» REQUIRED WORK: List every line in this data where the string "that" occurs.

» PROVIDED MATERIAL:
Lemma noSemicolon_ofZ (z : Z) : noSemicolon (ofZ z) = true.
Proof.
  unfold ofZ, NilZero.string_of_int, NilZero.string_of_uint.
  destruct (Z.to_int z) as [d|d].
  - destruct d; try reflexivity; apply noSemicolon_uint.
  - cbn [js list_ascii_of_string map].
    match goal with |- noSemicolon (_ :: map _ (list_ascii_of_string ?s)) = _ =>
      change (noSemicolon (js s) = true) end.
    destruct d; try reflexivity; apply noSemicolon_uint.
Qed.

Lemma noSemicolon_toString (v : jsval) :
  plainYear v = true -> noSemicolon (toString v) = true.
Proof.
  destruct v; cbn [plainYear toString]; auto using noSemicolon_ofZ.
Qed.

Lemma noSemicolon_esc (s : option jsstring) :
  noSemicolon (textOf s) = true -> noSemicolon (esc s) = true.
Proof.
  unfold esc. destruct s as [s|]; [|reflexivity]. cbn [textOf].
  induction s as [|c s IH]; [reflexivity|].
  cbn [noSemicolon forallb flat_map]. intros H.
  apply andb_true_iff in H. destruct H as [Hc H].
  apply noSemicolon_app; [|now apply IH].
  destruct (N.eqb c quote); [reflexivity|].
  cbn [noSemicolon forallb]. now rewrite Hc.
Qed.

Lemma terminatorOnLine_clean (a b : jsstring) :
  noSemicolon a = true -> terminatorOnLine (a ++ b) = terminatorOnLine b.
Proof.
  induction a as [|c a IH]; [reflexivity|].
  cbn [noSemicolon forallb app terminatorOnLine]. intros H.
  apply andb_true_iff in H. destruct H as [Hc H].
  apply negb_true_iff in Hc. rewrite Hc. cbn [andb orb]. now apply IH.
Qed.

Lemma nonEmpty_Some (o : option jsstring) (s : jsstring) :
  nonEmpty o = Some s -> o = Some s.
Proof. destruct o as [[|c t]|]; cbn [nonEmpty]; congruence. Qed.

Section Guard.

Variable db : Table.

Lemma byYear_clean (p : Parsed) :
  plainYear (y1 (years p)) = true -> plainYear (y2 (years p)) = true ->
  noSemicolon (byYear db p) = true.
Proof.
  intros H1 H2. unfold byYear.
  destruct (truthy (y1 (years p)) && truthy (y2 (years p))).
  - repeat apply noSemicolon_app;
      [reflexivity | now apply noSemicolon_toString | reflexivity
      | now apply noSemicolon_toString].
  - apply noSemicolon_app; [reflexivity|].
    destruct (latestYearForState db (state (place p)));
      [apply noSemicolon_ofZ | reflexivity].
Qed.

Ltac nosemi :=
  lazymatch goal with
  | |- noSemicolon (_ ++ _) = true => apply noSemicolon_app; nosemi
  | |- noSemicolon (esc _) = true => apply noSemicolon_esc; assumption
  | |- noSemicolon (byYear _ _) = true => apply byYear_clean; assumption
  | |- noSemicolon (showYear ?o) = true =>
      destruct o; [apply noSemicolon_ofZ | reflexivity]
  | |- _ => reflexivity
  end.

(** A statement built from names and year bounds that write no terminator
    has its only terminator at its very end: the guard lets it through. *)
Lemma buildSQL_clean (p : Parsed) :
  noSemicolon (textOf (state (place p))) = true ->
  noSemicolon (textOf (district (place p))) = true ->
  noSemicolon (textOf (category p)) = true ->
  plainYear (y1 (years p)) = true -> plainYear (y2 (years p)) = true ->
  rejected (buildSQL db p) = false.
Proof.
  intros Hs Hd Hc H1 H2. rewrite rejected_exactly. unfold buildSQL.
  destruct (level (place p));
    try (repeat (rewrite terminatorOnLine_clean; [|solve [nosemi]]);
         reflexivity).
  destruct (JsString.eqb (intent p) (js "LIST")).
  - destruct (nonEmpty (category p)) as [c|] eqn:Ec.
    + apply nonEmpty_Some in Ec. rewrite Ec in Hc.
      repeat (rewrite terminatorOnLine_clean; [|solve [nosemi]]).
      reflexivity.
    + repeat (rewrite terminatorOnLine_clean; [|solve [nosemi]]).
      reflexivity.
  - repeat (rewrite terminatorOnLine_clean; [|solve [nosemi]]).
    reflexivity.
Qed.

Lemma parseYearsAbsolute_plain (t : jsstring) :
  plainYear (y1 (parseYearsAbsolute t)) = true
  /\ plainYear (y2 (parseYearsAbsolute t)) = true.
Proof.
  unfold parseYearsAbsolute. destruct (exec rangeRe t) as [m|].
  - cbn [y1 y2].
    match goal with |- context [jsMin ?a ?b] => destruct a, b end;
      split; reflexivity.
  - destruct (map parseInt (matchAll year4 t)) as [|y [|y' ys]];
      cbn [y1 y2 noYears]; unfold ofOptZ.
    + split; reflexivity.
    + destruct y; split; reflexivity.
    + destruct (minOf y (y' :: ys)), (maxOf y (y' :: ys)); split; reflexivity.
Qed.

Lemma semicolon_in_literal (pre s post : jsstring) :
  In 59 s ->
  forallb (fun c => negb (isLineTerminator c)) s = true ->
  terminatorOnLine (pre ++ esc (Some s) ++ quote :: post) = true.
Proof.
  intros Hin Hlt. apply in_split in Hin. destruct Hin as [a [b ->]].
  unfold esc. rewrite flat_map_app. cbn [flat_map].
  change (N.eqb 59 quote) with false. cbv iota.
  rewrite <- !app_assoc. cbn [app].
  rewrite (app_assoc pre). apply terminatorOnLine_app.
  cbn [terminatorOnLine]. rewrite N.eqb_refl. cbn [andb].
  apply orb_true_iff. left.
  apply contentOnLine_dots; [|reflexivity].
  rewrite forallb_app in Hlt. apply andb_true_iff in Hlt.
  destruct Hlt as [_ Hlt]. cbn [forallb] in Hlt.
  apply andb_true_iff in Hlt. destruct Hlt as [_ Hlt].
  clear -Hlt. induction b as [|c b IH]; [reflexivity|].
  cbn [forallb flat_map] in Hlt |- *.
  apply andb_true_iff in Hlt. destruct Hlt as [Hc Hlt].
  rewrite forallb_app, (IH Hlt), andb_true_r.
  destruct (N.eqb_spec c quote) as [->|_]; [reflexivity|].
  cbn [forallb]. now rewrite Hc.
Qed.

(** A place whose state, or whose district at district level, has a
    semicolon in its name (and no line break): the statement is rejected,
    though the name stands inside an escaped literal. *)
Lemma buildSQL_semicolon_name (p : Parsed) (name : jsstring) :
  (level (place p) = LState \/ level (place p) = LDistrict) ->
  (state (place p) = Some name
   \/ (level (place p) = LDistrict /\ district (place p) = Some name)) ->
  In 59 name ->
  forallb (fun c => negb (isLineTerminator c)) name = true ->
  rejected (buildSQL db p) = true.
Proof.
  intros Hl Hname Hin Hlt. rewrite rejected_exactly. unfold buildSQL.
  destruct Hname as [Hst|[Hd Hdi]].
  - destruct Hl as [Hl|Hl]; rewrite Hl, Hst;
      [destruct (JsString.eqb (intent p) (js "LIST"))|];
      rewrite <- !app_assoc; do 5 apply terminatorOnLine_app;
      change (js "'" ++ ?x) with (quote :: x);
      change (js "' AND district='" ++ ?x)
        with (quote :: js " AND district='" ++ x);
      now apply (@semicolon_in_literal []).
  - rewrite Hd, Hdi. rewrite <- !app_assoc.
    do 7 apply terminatorOnLine_app.
    change (js "'" ++ ?x) with (quote :: x).
    now apply (@semicolon_in_literal []).
Qed.

End Guard.

Section GuardedRequests.

Variable toLowerCase : jsstring -> jsstring.
Variable newRegExp : jsstring -> option (jsstring -> bool).
Variable db : Table.
Variable distinctDistricts : list (jsstring * jsstring).
Variable distinctStates : list jsstring.
Variable prepareAll : jsstring -> option Table.
Variable gemini : nat -> reply.
Variable envGeminiKey : option jsstring.

Local Abbreviation resolvePlaceSmart' :=
  (resolvePlaceSmart newRegExp distinctDistricts distinctStates).
Local Abbreviation parseQuestion' :=
  (parseQuestion toLowerCase db gemini envGeminiKey).
Local Abbreviation apiAnswer' :=
  (apiAnswer toLowerCase newRegExp db distinctDistricts distinctStates
             prepareAll gemini envGeminiKey).

(** The query of steps 1 and 2, from the place that the resolver returned:
    the deterministic parse, its years replaced by the relative window when
    the absolute pass found none. *)
Definition deterministic (question : jsstring) (place0 : Place) : Parsed :=
  applyRelative
    (mkParsed (intentOf toLowerCase question) (parseYearsAbsolute question)
              place0 (extractCategory toLowerCase question)
              (js "deterministic"))
    (parseYearsRelative toLowerCase question
       (latestYearForState db (state place0))).

(** The corrective parse of step 3 changes nothing when the place is
    resolved or the service fails. *)
Lemma parseQuestion_deterministic (question : jsstring) (place0 : Place) :
  level place0 <> LUnknown \/ gemini 0%nat = Fails ->
  fst (fst (parseQuestion' question place0)) = deterministic question place0.
Proof.
  intros H. unfold parseQuestion, deterministic. cbv zeta. cbn [fst place state].
  set (p1 := applyRelative _ _).
  assert (Hp : place p1 = place0)
    by (unfold p1; now rewrite place_applyRelative).
  rewrite Hp. destruct H as [H|H].
  - destruct (level place0); try reflexivity.
    now elim H.
  - rewrite H. cbn [geminiParse].
    now destruct (match level place0 with
                  | LUnknown => haveKey envGeminiKey
                  | _ => false
                  end).
Qed.

Lemma deterministic_place (question : jsstring) (place0 : Place) :
  place (deterministic question place0) = place0.
Proof. unfold deterministic. now rewrite place_applyRelative. Qed.

Lemma deterministic_plain (question : jsstring) (place0 : Place) :
  plainYear (y1 (years (deterministic question place0))) = true
  /\ plainYear (y2 (years (deterministic question place0))) = true.
Proof.
  unfold deterministic, applyRelative. cbn [years].
  destruct (negb (truthy (y1 (parseYearsAbsolute question))));
    [|apply parseYearsAbsolute_plain].
  destruct (parseYearsRelative toLowerCase question _) as [ys|] eqn:E;
    [|apply parseYearsAbsolute_plain].
  cbn [setYears years]. unfold parseYearsRelative in E.
  destruct (exec relativeRe (toLowerCase question)); [|discriminate].
  destruct (latestYearForState db _); [|discriminate].
  destruct (z =? 0)%Z; [discriminate|].
  destruct (group 2 (groups f)); [|discriminate].
  destruct (wordsToNum toLowerCase j); [|discriminate].
  destruct (z0 =? 0)%Z; [discriminate|].
  injection E as <-. split; reflexivity.
Qed.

» ANSWER AREA:
(** A statement built from names and year bounds that write no terminator
(** The query of steps 1 and 2, from the place that the resolver returned:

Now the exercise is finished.